Unterrichtsrezepte

Den grössten Teil meines Berufslebens habe ich in der pädagogisch-didaktischen Forschung verbracht. Forschung in diesem Bereich verfolgt grob das Ziel, Denkwerkzeuge zu schaffen, um Unterricht wirksamer zu machen. Auf den ersten Blick könnte man dabei von einem technischen Interesse sprechen. Genauer betrachtet sind aber die Charakteristika des technischen Interesses nicht gegeben. Unter dem technischen Interesse werden normierte Situationen hergestellt, die durch entsprechend geschulte Personen beliebig herstellbar sind und für die bekannt ist, welche Reaktion eine bestimmte Aktion auslöst. Das ist bspw. für den Abschuss einer Kanonenkugel oder für das Schalten eines elektronischen Steuerelements machbar.

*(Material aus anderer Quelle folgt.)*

Lemma loop_declares_events (r : bool) (l : list Param) (self : Node) :
  NoDup (name <$> l) →
  (∀ q, q ∈ l → successful (callback_result self [q]) = true) →
  (∀ q, q ∈ l → NOT_SET ≠ type_ q) →
  (∀ q, q ∈ l → _parameters self !! name q = None) →
  _parameter_event_publisher
    (_set_parameters_loop _set_parameters_atomically r l [] self).1
  = (_parameter_event_publisher self ++
     imap (λ i q, {| stamp := readings (_clock self) (reads (_clock self) + i);
                     node := fully_qualified_path self;
                     new_parameters := [to_parameter_msg q];
                     changed_parameters := [];
                     deleted_parameters := [] |}) l)%list.
Proof.
  revert self. induction l as [| q l IH]; intros self Hnd Hacc Hset Habs.
  - simpl. by rewrite app_nil_r.
  - rewrite fmap_cons in Hnd. apply NoDup_cons in Hnd as [Hq Hnd].
    assert (Haq : successful (callback_result self [q]) = true) by (apply Hacc; left).
    pose proof (atomically_returns [q] self) as Hret.
    pose proof (atomically_same_api [q] self) as Hapi.
    pose proof (atomically_single_new q self Haq) as Hpub.
    pose proof (atomically_clock [q] self Haq) as [Hrd Hrs].
    pose proof (atomically_single_lookup q self) as Hlk.
    destruct (_set_parameters_atomically [q] self) as [s1 r1] eqn:Hcall.
    simpl in Hret, Hapi, Hpub, Hrd, Hrs, Hlk. subst r1.
    rewrite loop_cons, Hcall, Haq, andb_false_r.
    specialize (IH s1 Hnd).
    destruct (_set_parameters_loop _set_parameters_atomically r l [] s1) as [s [e | rs]];
      simpl in IH |- *; rewrite IH, Hpub.
    all: try (intros q' Hq'; rewrite (callback_result_same s1 self) by apply Hapi;
              apply Hacc; by right).
    all: try (intros q' Hq'; apply Hset; by right).
    all: try (intros q' Hq'; rewrite Hlk;
              [apply Habs; by right
              | intros Heq; apply Hq; rewrite Heq; by apply list_elem_of_fmap_2]).
    all: try (apply Hset; left).
    all: try (apply Habs; left).
    all: rewrite <- app_assoc; simpl; rewrite Nat.add_0_r; do 2 f_equal;
      apply imap_ext; intros i q' _; simpl;
      rewrite Hrd, Hrs, (fully_qualified_path_same s1 self) by done;
      do 2 f_equal; lia.
Qed.

(** A declare of valid, pairwise distinct, not yet declared names with
    values, each accepted by the callback: the list returned is exactly the
    parameters built from the tuples, in order; [describe_parameters] on the
    names then gives back the descriptors of the tuples; and one event per
    tuple has been published, in order, the [i]-th stamped with the [i]-th
    next clock reading and reporting the parameter as new, with nothing
    changed or deleted. *)
Theorem declare_stores_returns_and_publishes
    (validator : string → option (string * Z)) (ns : string)
    (tuples : list (string * ParameterValue * ParameterDescriptor)) (self : Node) :
  (∀ u, u ∈ tuples → validator (ns +:+ u.1.1) = None) →
  (∀ u, u ∈ tuples → _parameters self !! (ns +:+ u.1.1) = None) →
  (∀ u, u ∈ tuples → successful (callback_result self [declared_parameter ns u]) = true) →
  (∀ u, u ∈ tuples → u.1.2 ≠ PV_NOT_SET) →
  NoDup ((λ u, ns +:+ u.1.1) <$> tuples) →
  ∃ self',
    declare_parameters validator ns tuples self
      = (self', inr (declared_parameter ns <$> tuples))
    ∧ describe_parameters ((λ u, ns +:+ u.1.1) <$> tuples) self'
      = (self', inr ((λ u, u.2) <$> tuples))
    ∧ _parameter_event_publisher self'
      = (_parameter_event_publisher self ++ imap (declared_event self ns) tuples)%list.
Proof.
  intros Hv Habs Hacc Hval Hnd.
  destruct (declare_parameters_accepted validator ns tuples self Hv Habs Hacc Hval)
    as (self' & ps & Hcall & Hlk & Hps).
  assert (Hnd' : NoDup (name <$> (declared_parameter ns <$> tuples))).
  { by rewrite <- list_fmap_compose. }
  assert (Hstored : ∀ u, u ∈ tuples →
            _parameters self' !! (ns +:+ u.1.1) = Some (declared_parameter ns u)).
  { intros u Hu. rewrite Hlk.
    change (ns +:+ u.1.1) with (name (declared_parameter ns u)).
    rewrite after_batch_unique.
    - rewrite decide_False; [done |]. rewrite type_not_set. by apply Hval.
    - by apply list_elem_of_fmap_2.
    - intros q Hq Hn. apply (names_unique (declared_parameter ns <$> tuples)); try done.
      by apply list_elem_of_fmap_2. }
  assert (Hps' : ps = declared_parameter ns <$> tuples).
  { clear Hcall. revert Hstored. clear -Hps. induction Hps as [| u p tuples ps Hu _ IH].
    - done.
    - intros Hstored. rewrite fmap_cons. f_equal.
      + rewrite (Hstored u) in Hu by left. by injection Hu.
      + apply IH. intros w Hw. apply Hstored. by right. }
  subst ps. exists self'. split; [exact Hcall |]. split.
  - apply describe_parameters_present. apply Forall2_fmap.
    apply Forall_Forall2_diag. apply Forall_forall. intros u Hu.
    exists (declared_parameter ns u). split; [by apply Hstored | done].
  - rewrite declare_parameters_unfold in Hcall by done.
    pose proof (loop_declares_events true (declared_parameter ns <$> tuples) self Hnd')
      as Hev.
    destruct (_set_parameters_loop _set_parameters_atomically true
                (declared_parameter ns <$> tuples) [] self) as [s [e | rs]];
      [discriminate Hcall |].
    pose proof (get_parameters_unchanged ((λ u, ns +:+ u.1.1) <$> tuples) s) as Hsame.
    rewrite Hcall in Hsame. simpl in Hsame. subst s. simpl in Hev.
    rewrite Hev.
    + f_equal. rewrite imap_fmap. by apply imap_ext.
    + intros q Hq. apply list_elem_of_fmap in Hq as (u & -> & Hu). by apply Hacc.
    + intros q Hq. apply list_elem_of_fmap in Hq as (u & -> & Hu).
      rewrite type_not_set. by apply Hval.
    + intros q Hq. apply list_elem_of_fmap in Hq as (u & -> & Hu). by apply Habs.
Qed.

Lemma declare_stores_returns_and_publishes_witness :
  ∃ self',
    declare_parameters sample_validator "robot." [int_tuple "a" 1; int_tuple "b" 2]
      (fresh_node false)
      = (self', inr [int_param "robot.a" 1; int_param "robot.b" 2])
    ∧ describe_parameters ["robot.a"; "robot.b"] self'
      = (self', inr [default_descriptor; default_descriptor])
    ∧ _parameter_event_publisher self'
      = [ {| stamp := 1000; node := "/talker";
             new_parameters := [to_parameter_msg (int_param "robot.a" 1)];
             changed_parameters := []; deleted_parameters := [] |};
          {| stamp := 1001; node := "/talker";
             new_parameters := [to_parameter_msg (int_param "robot.b" 2)];
             changed_parameters := []; deleted_parameters := [] |} ].
Proof.
  apply (declare_stores_returns_and_publishes sample_validator "robot."
           [int_tuple "a" 1; int_tuple "b" 2] (fresh_node false)).
  - intros u Hu. repeat (apply elem_of_cons in Hu as [-> | Hu]);
      try reflexivity; by apply elem_of_nil in Hu.
  - intros u Hu. repeat (apply elem_of_cons in Hu as [-> | Hu]);
      try reflexivity; by apply elem_of_nil in Hu.
  - intros u Hu. repeat (apply elem_of_cons in Hu as [-> | Hu]);
      try reflexivity; by apply elem_of_nil in Hu.
  - intros u Hu. repeat (apply elem_of_cons in Hu as [-> | Hu]);
      try discriminate; by apply elem_of_nil in Hu.
  - by apply (bool_decide_unpack _); vm_compute.
Defined.

(** * Properties of the entity methods *)

Section EntityProperties.

Context `{EntityTypes}.

Lemma list_remove_split {E : Type} `{!EqDecision E} (x : E) (pre post : list E) :
  x ∉ pre → list_remove x (pre ++ x :: post) = Some (pre ++ post)%list.
Proof.
  induction pre as [| y pre IH]; intros Hx; simpl.
  - by rewrite decide_True.
  - apply not_elem_of_cons in Hx as [Hne Hx].
    rewrite decide_False by congruence. by rewrite IH.
Qed.

Lemma list_remove_absent {E : Type} `{!EqDecision E} (x : E) (l : list E) :
  x ∉ l → list_remove x l = None.
Proof.
  induction l as [| y l IH]; intros Hx; simpl; [done |].
  apply not_elem_of_cons in Hx as [Hne Hx].
  rewrite decide_False by congruence. by rewrite IH.
Qed.

Lemma first_with_handle_split {E : Type} (handle_of : E → Handle) (target : Handle)
    (pre : list E) (e : E) (post : list E) :
  (∀ y, y ∈ pre → handle_of y ≠ target) →
  handle_of e = target →
  first_with_handle handle_of target (pre ++ e :: post) = Some e.
Proof.
  induction pre as [| y pre IH]; intros Hpre He; simpl.
  - by rewrite decide_True.
  - rewrite decide_False by (apply Hpre; left).
    apply IH; [| done]. intros z Hz. apply Hpre. by right.
Qed.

Man kann versuchen, Unterricht aus dieser Perspektive anzugehen und von den Lehrpersonen erwarten, dass sie normierte Situationen herstellen. Aber ihr „Material“ sind nicht Kanonenkugeln, sondern Menschen. Und diese entziehen sich jeder Normierung, sowohl einzeln als auch in der Gruppe. Lehrpersonen sind daher ständig mit Situationen konfrontiert, die zwar immer wieder gewisse Ähnlichkeiten haben, aber doch immer wieder so unterschiedlich sind, dass sie nach einer ganz spezifischen Reaktion verlangen. Lehrpersonen improvisieren ständig, was u.a. auch dazu führt, dass man sie nicht in dem Sinne schulen kann, wie man bspw. einem Kanonier das Einstellen des Abschusswinkels beibringen kann. Lehrpersonen werden das, was man ihnen in der Ausbildung oder in einer Weiterbildung mitgibt, nie genau so nutzen, wie es ihnen vermittelt wurde, sondern sie werden pädagogische Theorien und Rezepte höchstens als Grundlage für ihre Improvisationen verwenden. Denkwerkzeuge, die die pädagogische Forschung schafft, müssen also Improvisationen der Lehrpersonen derart unterstützen, dass die Lernenden qualitativ möglichst gut lernen – was auch immer darunter zu verstehen ist. Technische Regeln können dies nicht leisten.

Die Ziele pädagogisch-didaktischer Denkwerkzeuge decken sich aber auch nicht eins zu eins mit den Zielen des pragmatischen und/oder des emanzipatorischen Interesses. Natürlich müssen die Lehrpersonen in einem gewissen Sinn die Lernenden verstehen, damit sie mit ihnen interagieren können. Darüber hinaus brauchen sie aber auch Mittel, um die Lernenden sinnvoll anzuleiten. Und sicher kommt es vor, dass einzelne Lernende ihr Potenzial nicht abrufen können und so etwas wie eine „Therapie“ brauchen. Aber die Aufgabe der Lehrperson endet nicht hier. Ist der „Knopf“ bei den Lernenden einmal gelöst, brauchen diese immer noch Anleitung, wie sie jetzt, befreit von alten Ideen, lernen sollen.

Alles in allem scheint es mir daher gerechtfertigt, von einem „pädagogischen Interesse“ zusätzlich zu den drei von Habermas herausgearbeiteten zu sprechen (mehr dazu: Denkwerkzeuge für Unterrichtende).